Accidents Never Happen is like something from the band's best Plastic Letters, with an intriguing minor key cool and a smoky vocal. The synthesisers and machine perfect rim shots complete the image of a band who can be witty, compelling and rock out all at once. Die Young Stay Pretty is in joke reggae. Slow Motion features a vocal bathed in reverb which is at odds with the rest of the album in a song that doesn't quite know where it's meant to be.

Atomic is where it shifts. It's an electro-disco workout in celebration of teen lust that doesn't let up. This is the Blondie of X-Offender and Heart of Glass as well as Picture This, with its face pressed hard against the port hole to the '80s. It is pop perfection and points to one of their purest pop triumphs, the following year's Call Me.

Sound-A-Sleep revisits Fade Away and Radiate from Parallel Lines and forms a pleasant lullaby with a few slightly spiky images thrown in. I could listen to it anytime. Victor is the kind of glam stomper that Adam and the Ants and ten Pole Tudor were about to own. It's fun but I wouldn't make a bee line to it. Living in the Real World is another punk pastiche but sounds like the kind of song that American film makers of the following decade would drop into a teen romance to give it a hip, young punky ambience. End.

Eat to the Beat, even with its highlights, is a sheer drop into the kind of pop flirtation that didn't just help the bank balance but removed the band from the roll call. No one at this time except the most hardened and industrial reviled the pure pop heights that Blondie could soar to but when it started sounding like high-life cabaret instead of compelled fun. That said, they knew what they were doing.

After the success of Parallel Lines they stuck with producer Mike Chapman who took them further into the kind of tough edged pop he'd mastered with Nicki Chinn in the '70s with the likes of The Sweet and Suzi Quattro. Parallel Lines runs out of fuel on its second side like most Blondie albums but the parade of bangers on the first side and the mega hit Heart of Glass wiping the table of side two makes things feel balanced.

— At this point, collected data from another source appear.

(* ===== verification/ClientRace.v ===== *)
(** * The user's thread and the io_service's inside the client's [do_write]

    As on the server, [do_write] of the client's connection tests [send_status_] before it
    takes [bound_mutex_]. It is reached by a thread of the user, from [send_net_message],
    and by a thread of the io_service, from [write_handler]. Here both take steps: the
    append, or the completion that sets the status back; the tests; the critical section.
    A schedule exists after which two writes are outstanding on the same [io_block_]. *)

From Stdlib Require Import ZArith Lia Init.Byte.
From stdpp Require Import base list strings gmap.
From S2P Require Import Prelude Endian Message Buffer RpcMessage NetConn External NetConf ClientConf.
From S2P Require Import Decode ServerConn ServerSend ServerRead ServerProps ServerRace.
From S2P Require Import ClientAsync ClientAsyncRead ClientAsyncSend.

(** Where a thread is: in [send_net_message] or, with the number of bytes written, in
    [write_handler]. *)
Inductive client_pc :=
| CpSend (msg : Message)       (* the user's thread, about to append *)
| CpWritten (ec : error_code) (bytes_transferred : Z)   (* the io_service's, about to handle the completion *)
| CpTest                       (* about to test send_status_ and the connection *)
| CpLocked                     (* passed the tests, about to take the mutex *)
| CpReturned.

Section Race.
Context `{Host} `{AssertMode}.
Variable setting : RpcClientSetting.

Definition client_thread_step (p : client_pc) : M TcpConnAsync client_pc :=
  match p with
  | CpSend msg =>
      if negb (cl_send_max_msg_size_ setting =? 0) &&
         (cl_send_max_msg_size_ setting <? length_ (header_ msg))
      then mret CpReturned else
      _ ← modify (upd_send (fun io => set_buffer (append msg (buffer_ io)).2 io));
      _ ← modify (log_sent msg);
      mret CpTest
  | CpWritten ec bytes_transferred =>
      if ec_failed ec then _ ← handle_socket_ec ec; mret CpReturned else
      _ ← safe_assert (0 <? bytes_transferred);
      _ ← modify (set_send_status Send_kDone);
      mret CpTest
  | CpTest =>
      r ← do_write_guard;
      mret (match r with Some _ => CpReturned | None => CpLocked end)
  | CpLocked => _ ← do_write_locked; mret CpReturned
  | CpReturned => mret CpReturned
  end.

Abbreviation run_client := (run_threads client_thread_step).

(** A thread that is not interrupted does what [send_net_message], or [write_handler], does. *)
Lemma client_send_alone msg c :
  len (io_block_ (send_bound_ c)) = kFixedIoBufferSize ->
  exists r c' ps, send_net_message setting msg c = Done (r, c') /\
    run_client [0; 0; 0]%nat ([CpSend msg], c) = Done (ps, c').
Proof.
  intros Hb. unfold run_threads, step_thread, client_thread_step, send_net_message; simpl.
  destruct (negb _ && _); [by eexists _, _, _|]. unfold mbind, M_bind, modify, mret, M_ret. simpl.
  set (c1 := log_sent msg _). assert (len (io_block_ (send_bound_ c1)) = kFixedIoBufferSize) as Hb1 by done.
  rewrite (async_do_write_eq c1 Hb1), async_do_write_guard_eq. unfold after_write, written.
  destruct (guard (embed c1)) as [b|] eqn:Eg.
  - eexists _, _, _. split; [done|]. simpl. by destruct c.
  - simpl. rewrite async_do_write_locked_eq; [by eexists _, _, _|done|].
    left. unfold guard in Eg. case_match eqn:Es; [done|]. bool_prop. by apply bool_decide_eq_true in Es.
Qed.

Lemma client_written_alone n c :
  0 < n -> len (io_block_ (send_bound_ c)) = kFixedIoBufferSize ->
  exists c' ps, write_handler ec_success n c = Done (tt, c') /\
    run_client [0; 0; 0]%nat ([CpWritten ec_success n], c) = Done (ps, c').
Proof.
  intros Hn Hb. unfold run_threads, step_thread, client_thread_step, write_handler; simpl.
  unfold mbind, M_bind, modify, mret, M_ret, safe_assert. rewrite (proj2 (Z.ltb_lt _ _)) by done. simpl.
  set (c1 := set_send_status Send_kDone c). assert (len (io_block_ (send_bound_ c1)) = kFixedIoBufferSize) as Hb1 by done.
  rewrite (async_do_write_eq c1 Hb1), async_do_write_guard_eq. unfold after_write, written.
  destruct (guard (embed c1)) as [b|] eqn:Eg.
  - eexists _, _. split; [done|]. simpl. by destruct c.
  - simpl. rewrite async_do_write_locked_eq; [by eexists _, _|done|by left].
Qed.

(** What the second critical section finds after the first. *)
Lemma client_locked_again c :
  len (io_block_ (send_bound_ c)) = kFixedIoBufferSize -> send_status_ c = Send_kDone ->
  kFixedIoBufferSize < len (send_data c) < 2 ^ 32 ->
  let n2 := Z.min (len (send_data c) - kFixedIoBufferSize) kFixedIoBufferSize in
  exists c1 c2, do_write_locked c = Done (true, c1) /\ do_write_locked c1 = Done (true, c2) /\
    sk_writes (socket_ (base_ c2)) = sk_writes (socket_ (base_ c)) ++ [kFixedIoBufferSize; n2] /\
    ztake n2 (io_block_ (send_bound_ c2)) = ztake n2 (zdrop kFixedIoBufferSize (send_data c)).
Proof.
  intros Hb Hs Hl n2.
  assert (get_length (buffer_ (ServerConn.send_bound_ (embed c))) = len (send_data c)) as Eg
    by (apply get_length_small, Hl).
  assert (timer_ok plain_conf (embed c)) as Ht by done.
  destruct (locked_again plain_conf (embed c) Ht Hb Hl) as (s2 & E2 & Ew & Eb).
  exists (unembed (locked plain_conf (embed c))), (unembed s2).
  split; [apply async_do_write_locked_eq; auto|].
  destruct (locked_writes plain_conf (embed c)) as [_ El]; [rewrite Eg; unfold kFixedIoBufferSize in *; lia|].
  set (c1 := unembed (locked plain_conf (embed c))) in *.
  assert (embed c1 = locked plain_conf (embed c)) as Ee.
  { unfold c1, locked. by repeat case_match. }
  split; [|done]. rewrite <-Ee in E2.
  rewrite do_write_locked_eq in E2 by (rewrite ?Ee; apply (locked_same_recv plain_conf (embed c)); done).
  injection E2 as <-. apply async_do_write_locked_eq.
  - apply (locked_same_recv plain_conf (embed c)), Hb.
  - right. assert (len (send_data c1) = len (send_data c) - next_write (embed c)) as El1
      by (rewrite <-(f_equal (fun s => len (ServerConn.send_data s)) Ee) in El; exact El).
    assert (next_write (embed c) = kFixedIoBufferSize) as En
      by (unfold next_write; rewrite Eg; lia).
    rewrite get_length_small; change (data_ (buffer_ (send_bound_ c1))) with (send_data c1);
      unfold kFixedIoBufferSize in *; lia.
Qed.

(** The unlocked test of [send_status_] lets two writes start. When a write completes with
    more than one block left to send, or the user's message makes it so, and the user's
    thread appends and tests after the completion set the status back and before the
    io_service's thread enters the critical section, two writes are outstanding and the
    block the first one is to send was overwritten by the second. *)
Lemma client_do_write_race n msg c :
  0 < n -> live c -> sk_writes (socket_ (base_ c)) = [] -> len (io_block_ (send_bound_ c)) = kFixedIoBufferSize ->
  too_long setting msg = false -> kFixedIoBufferSize < len (send_data c ++ net_str msg) < 2 ^ 32 ->
  let rest := send_data c ++ net_str msg in
  let n2 := Z.min (len rest - kFixedIoBufferSize) kFixedIoBufferSize in
  exists c', run_client [0; 1; 1; 0; 0; 1]%nat ([CpWritten ec_success n; CpSend msg], c) =
      Done ([CpReturned; CpReturned], c') /\
    sk_writes (socket_ (base_ c')) = [kFixedIoBufferSize; n2] /\
    ztake n2 (io_block_ (send_bound_ c')) = ztake n2 (zdrop kFixedIoBufferSize rest).
Proof.
  intros Hn Hl Hw Hb Ho Hlen rest n2. set (c1 := set_send_status Send_kDone c). set (c2 := queued msg c1).
  assert (client_thread_step (CpWritten ec_success n) c = Done (CpTest, c1)) as E1.
  { cbn. unfold mbind, M_bind, safe_assert. by rewrite (proj2 (Z.ltb_lt _ _)). }
  assert (client_thread_step (CpSend msg) c1 = Done (CpTest, c2)) as E2.
  { cbn. fold (too_long setting msg). rewrite Ho. unfold mbind, M_bind, modify.
    do 2 f_equal. unfold c2, queued, appended, unembed, log_sent, upd_send, set_buffer, net_str; simpl.
    unfold append, append_internal; simpl. by rewrite app_assoc. }
  assert (client_thread_step CpTest c2 = Done (CpLocked, c2)) as E3.
  { cbn. unfold mbind, M_bind. rewrite async_do_write_guard_eq. unfold guard.
    change (ServerConn.conn_stat (embed c2)) with (conn_stat c). unfold live in Hl. rewrite Hl.
    by rewrite !bool_decide_true by done. }
  assert (send_data c2 = rest) as Ed by done.
  destruct (client_locked_again c2) as (c3 & c4 & E4 & E5 & Ew & Eb); [done|done|by rewrite Ed|].
  exists c4. rewrite Ed in *. change (sk_writes (socket_ (base_ c2))) with (sk_writes (socket_ (base_ c))) in Ew.
  rewrite Hw in Ew. split; [|done].
  erewrite run_threads_step by (reflexivity || exact E1). erewrite run_threads_step by (reflexivity || exact E2).
  do 2 (erewrite run_threads_step by (reflexivity || exact E3)).
  erewrite run_threads_step by (reflexivity || (cbn; unfold mbind, M_bind; rewrite E4; reflexivity)).
  by erewrite run_threads_step by (reflexivity || (cbn; unfold mbind, M_bind; rewrite E5; reflexivity)).
Qed.
End Race.

From S2P Require Import Demo.

(** A request of 5000 bytes is being written; its first block completes while the user makes
    the next call: the second block and the third are written at once, from one block. *)
Definition race_start : TcpConnAsync :=
  upd_base (upd_socket (fun s => mkSocket (sk_calls s) (sk_reads s) []))
    (after_send RpcClientSetting_new (Message_of_data (replicate 5000 x61)) (TcpConnAsync_new Socket_new)).

Example client_race_example :
  match run_threads (client_thread_step RpcClientSetting_new) [0; 1; 1; 0; 0; 1]%nat
    ([CpWritten ec_success 2048; CpSend (Message_of_data [x62; x63])], race_start) with
  | Done (_, c) => sk_writes (socket_ (base_ c)) = [2048; 938]
  | _ => False
  end.
Proof. vm_compute. reflexivity. Qed.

Eat to the Beat is better balanced but it's also blander. The highlights are rule-proving exceptions.

Blondie produced and released a video album of every track, embracing the future while its choice of form was still uncertain. Nevertheless, it was forward looking and showed the band's determination to break through and stay on top. Well, better a blander Blondie than a Cryogenic Eagles, eh? That was never the choice, though. As U.S. pop culture in the early '80s consumed the riskier post punk from the U.K. it had been defused at customs and was open for copying by people who wouldn't have thought of it in the first place. The rest was the maintenance of position by those who were already there and anyone who sounded enough like them. Billy Joel released his big Noo Wave album the following year and it probably enjoys a warm nostalgia among its fans. I hate it unreservedly. It wasn't Blondie who made Billy Joel do that terrible thing, it was more his anxiety that they might have been the future, them, teh Ramones and all that Talking Heads weirdo stuff.

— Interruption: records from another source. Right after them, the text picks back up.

Lemma x_step_ok c ps x e :
  x_inv c ps x -> xenabled client setting known id e x = true ->
  (exists x' c' ps', xstep client setting e x = Done x' /\ x_inv c' (ps ++ ps') x' /\
    Message_of_data <$> ps' = x_asks client setting e) \/
  strands e x /\ xstep client setting e x = Undefined.
Proof.
  intros Hx He. destruct e as [sid op payload sec| |e|e]; [left; by eapply call_step|..].
  - destruct (xi_current _ _ _ Hx) as [Hc|Hc].
    + destruct (timer_step c ps x Hx He Hc) as (x' & c' & ? & ?). left. exists x', c', []. by rewrite app_nil_r.
    + right. split; [by split|]. by apply timer_step_undefined; [|apply Hx|].
  - destruct (conn_step c ps x e Hx He) as (x' & c' & ? & ?). left. exists x', c', []. by rewrite app_nil_r.
  - destruct (server_step c ps x e Hx) as (s' & E & _ & Hx'). left. cbn [xstep]. rewrite E.
    exists (set_conv s' x), c, []. by rewrite app_nil_r.
Qed.

(** ** The start *)

Lemma opened_inv : a_inv (H:=client) setting (mkASys opened [] [] []).
Proof.
  split; cbn [aconn acalls awire arcvd].
  - split; [done|done|]. by apply phase_idle.
  - apply (a_rd_reading _ _ _ _ [] (RHead [])); [done|done|]. unfold notify. by case_match.
  - done.
Qed.

Lemma x_boot_inv (w : World S) x0 :
  world_inv known w -> x_boot client setting ip w = Some x0 -> cv_id (ex_conv x0) = Some id ->
  x_inv opened [] x0 /\ current (ex_impl x0) = Some num /\
  exists c, ns_conns (w_server (cv_world (ex_conv x0))) !! id = Some c /\ ServerRead.live c.
Proof.
  intros I E Hid. unfold x_boot in E. destruct (link_connect ip _) as [ec l] eqn:Ec.
  destruct ec; try done. rewrite connect_async_eq in E. injection E as <-. cbn [ex_conv] in Hid.
  destruct (link_connected ip known id (mkLink (mkConv w None []) 0 [] false) l I Ec Hid) as (Hl & Hnet & Hfl & _ & c & Hc & Hlive & _).
  split; [|by split; [|exists c]].
  assert (cv_wire (l_conv l) = [] /\ cv_rcvd (l_conv l) = []) as [Ew Er] by (unfold cv_wire, cv_rcvd; by rewrite Hnet).
  split; cbn [ex_impl ex_sent ex_rcvd ex_conv]; try done.
  - exact opened_inv.
  - by rewrite Er, Hfl.
  - apply prefix_nil.
  - exists []. by rewrite Ew.
  - by left.
Qed.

I recall it the way I recall most Blondie albums, as a series of singles on Countdown. They had power and rang out over the crowds at high school parties I went to. It was fun and sounded like it. The University parties I also went to never put this on the turntable. Those parties were a mix of late boomer picks from punk and environs, less fun (sometimes outright embarrassing) but held more interesting conversations and more songs about buildings and food.

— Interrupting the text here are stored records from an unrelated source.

Lemma read_step c ps x log :
  both_open c ps x -> cv_wire (ex_conv x) = stream log -> log ⊆+ answer_to known id <$> ps ->
  ex_rcvd x <> stream log ->
  exists e x' c', run [e] x = Some x' /\ both_open c' ps x' /\ cv_wire (ex_conv x') = stream log /\
    len (ex_rcvd x) < len (ex_rcvd x').
Proof.
  intros Hx Ew Hlog Hne. pose proof (bo_inv _ _ _ Hx) as Hinv.
  pose proof (xi_rcvd _ _ _ _ _ _ _ Hinv) as [rest Er]. rewrite Ew in Er.
  destruct (client_waits c ps x log rest Hx Ew Hlog Er) as (n & h & Hrd & Hn & Hle).
  { intros ->. by rewrite app_nil_r in Er. }
  set (data := ztake n rest). assert (len data = n) as Elen by (apply zlen_ztake; lia).
  assert (a_enabled (AReadDone data) (view c x) = true) as He
    by (cbn [a_enabled view aconn]; rewrite Hrd, Elen, !(proj2 (Z.leb_le _ _)) by lia; done).
  assert (delivers (AReadDone data) x = true) as Hd
    by (cbn [delivers]; rewrite Ew, Er, drop_app_length, Elen; by apply bool_decide_eq_true_2).
  destruct (x_inv_tolerated client setting known id limit_set c ps x _ Hinv
    (delivers_prefix _ x Hd (xi_rcvd _ _ _ _ _ _ _ Hinv))) as [Hbad Ht].
  destruct (a_handle_read_done (H:=client) setting (limit_fits setting limit_set) data (view c x)) as (y & Eh & Hok & Hl & _);
    [apply Hinv|done|by left|done|].
  destruct (own_step c ps x (AReadDone data) y) as [Es Ho]; try done; [apply Hl; [apply Hx|done]|].
  eexists _, _, _. split; [exact Es|]. split; [done|]. split; [done|]. cbn [ex_rcvd put_client].
  rewrite (a_handle_rcvd (H:=client) setting _ _ _ He Eh). cbn [arcvd view a_event_bytes]. rewrite zlen_app. lia.
Qed.

Lemma all_received c ps x log :
  both_open c ps x -> cv_wire (ex_conv x) = stream log -> log ⊆+ answer_to known id <$> ps ->
  exists es x' c', run es x = Some x' /\ both_open c' ps x' /\ ex_rcvd x' = stream log.
Proof.
  intros Hx Ew Hlog. remember (Z.to_nat (len (stream log) - len (ex_rcvd x))) as k eqn:Hk. revert x c Hk Hx Ew.
  induction (lt_wf k) as [k _ IH]; intros x c -> Hx Ew.
  destruct (decide (ex_rcvd x = stream log)) as [E|N]; [by exists [], x, c|].
  destruct (read_step c ps x log Hx Ew Hlog N) as (e & x1 & c1 & E1 & Hx1 & Ew1 & Hlt).
  pose proof (xi_rcvd _ _ _ _ _ _ _ (bo_inv _ _ _ Hx1)) as Hle%prefix_length. rewrite Ew1 in Hle.
  destruct (IH (Z.to_nat (len (stream log) - len (ex_rcvd x1))) ltac:(unfold zlen in *; lia) x1 c1 eq_refl Hx1 Ew1)
    as (es & x' & c' & E & Hx' & Er).
  exists ([e] ++ es), x', c'. rewrite (xrun_app client setting known id [e] es x x1 E1). by split.
Qed.

(** A client that has received all answers has told its handler of each. *)
Lemma received_told c ps x log :
  both_open c ps x -> ex_rcvd x = stream log -> log ≡ₚ answer_to known id <$> ps ->
  told x ≡ₚ notify (H:=client) setting (reaction known id <$> (Message_of_data <$> ps)).
Proof.
  intros [[X1 X2 X3 X4 X5 X6 X7 X8 X9 X10] Hl _] Er Hlog.
  assert (log ⊆+ answer_to known id <$> ps) as Hsub by (by rewrite Hlog).
  rewrite (answers_host client known id ps log Hsub) in Er.
  pose proof (answers_decode _ ps log X8 Hsub) as Hd.
  destruct (ai_read _ _ X2) as [ms st Hd0 _ Hm|]; [|done]. cbn [arcvd aconn acalls view] in *.
  fold limit in Hd0. rewrite Er, Hd in Hd0. injection Hd0 as <- _.
  unfold told. rewrite Hm, <-answers_of.
  unfold notify. case_match; [by apply fmap_Permutation|done].
Qed.

(** ** All of it *)

(** The client's connection and the server's end of it are open. *)
Definition in_touch x : Prop :=
  (exists c, conns (ex_impl x) !! num = Some c /\ live c) /\ answered_by (ex_conv x).

Definition in_touch_b x : bool :=
  match conns (ex_impl x) !! num with Some c => bool_decide (live c) | None => false end &&
  match conn_of id (ex_conv x) with Some k => live_b k | None => false end.

Lemma in_touch_b_true x : in_touch_b x = true -> in_touch x.
Proof.
  unfold in_touch_b, in_touch, answered_by, live_b. intros [E1 E2]%andb_prop.
  destruct (conns _ !! num) as [c|]; [|done]. destruct (conn_of id _) as [k|]; [|done].
  apply bool_decide_eq_true_1 in E1. apply andb_prop in E2 as [E2%bool_decide_eq_true_1 E3%negb_true_iff].
  split; [by exists c|by exists k].
Qed.

(** Events that make no calls end where no request was added. *)
Lemma silent_run c c' ps es x x' :
  Inv c ps x -> run es x = Some x' -> Inv c' ps x' -> asks client setting es = [].
Proof.
  intros Hx E Hx'.
  destruct (xreach_inv client setting known id limit_set c ps x es x' Hx) as (c1 & ps1 & Hx1 & <-).
  { apply (xrun_reach client setting known id es x [] x); [constructor|done]. }
  assert (c1 = c') as -> by (pose proof (xi_conn _ _ _ _ _ _ _ Hx'); pose proof (xi_conn _ _ _ _ _ _ _ Hx1); congruence).
  pose proof (xi_log _ _ _ _ _ _ _ Hx1) as El. rewrite (xi_log _ _ _ _ _ _ _ Hx'), fmap_app in El.
  by apply (app_inv_head (Message_of_data <$> ps)); rewrite app_nil_r.
Qed.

As if we needed it, Eat to the Beat reminded us that Blondie was an American band and on a path to establishment like almost all of the others. There's no sin in that but it comes at a cost. Eat to the Beat is a record by a band unprepared for that.

THE LAMB LIES DOWN ON BROADWAY @ 50

This record is why I swore off prog rock. It's not because it's a bad album, on the contrary. It's one of the few cases where ambition is served well by execution and there is a lot of really good expressive music on it and, as bizarre as the story gets, there is even a kind of cohesion. The problem is that I never heard a prog album, before or since that came close to it. Every time I went to investigate an act like Emerson Lake and Palmer or Yes, I came away wondering what I'd heard and caring less and less as the hours passed. This one, though, haunted me.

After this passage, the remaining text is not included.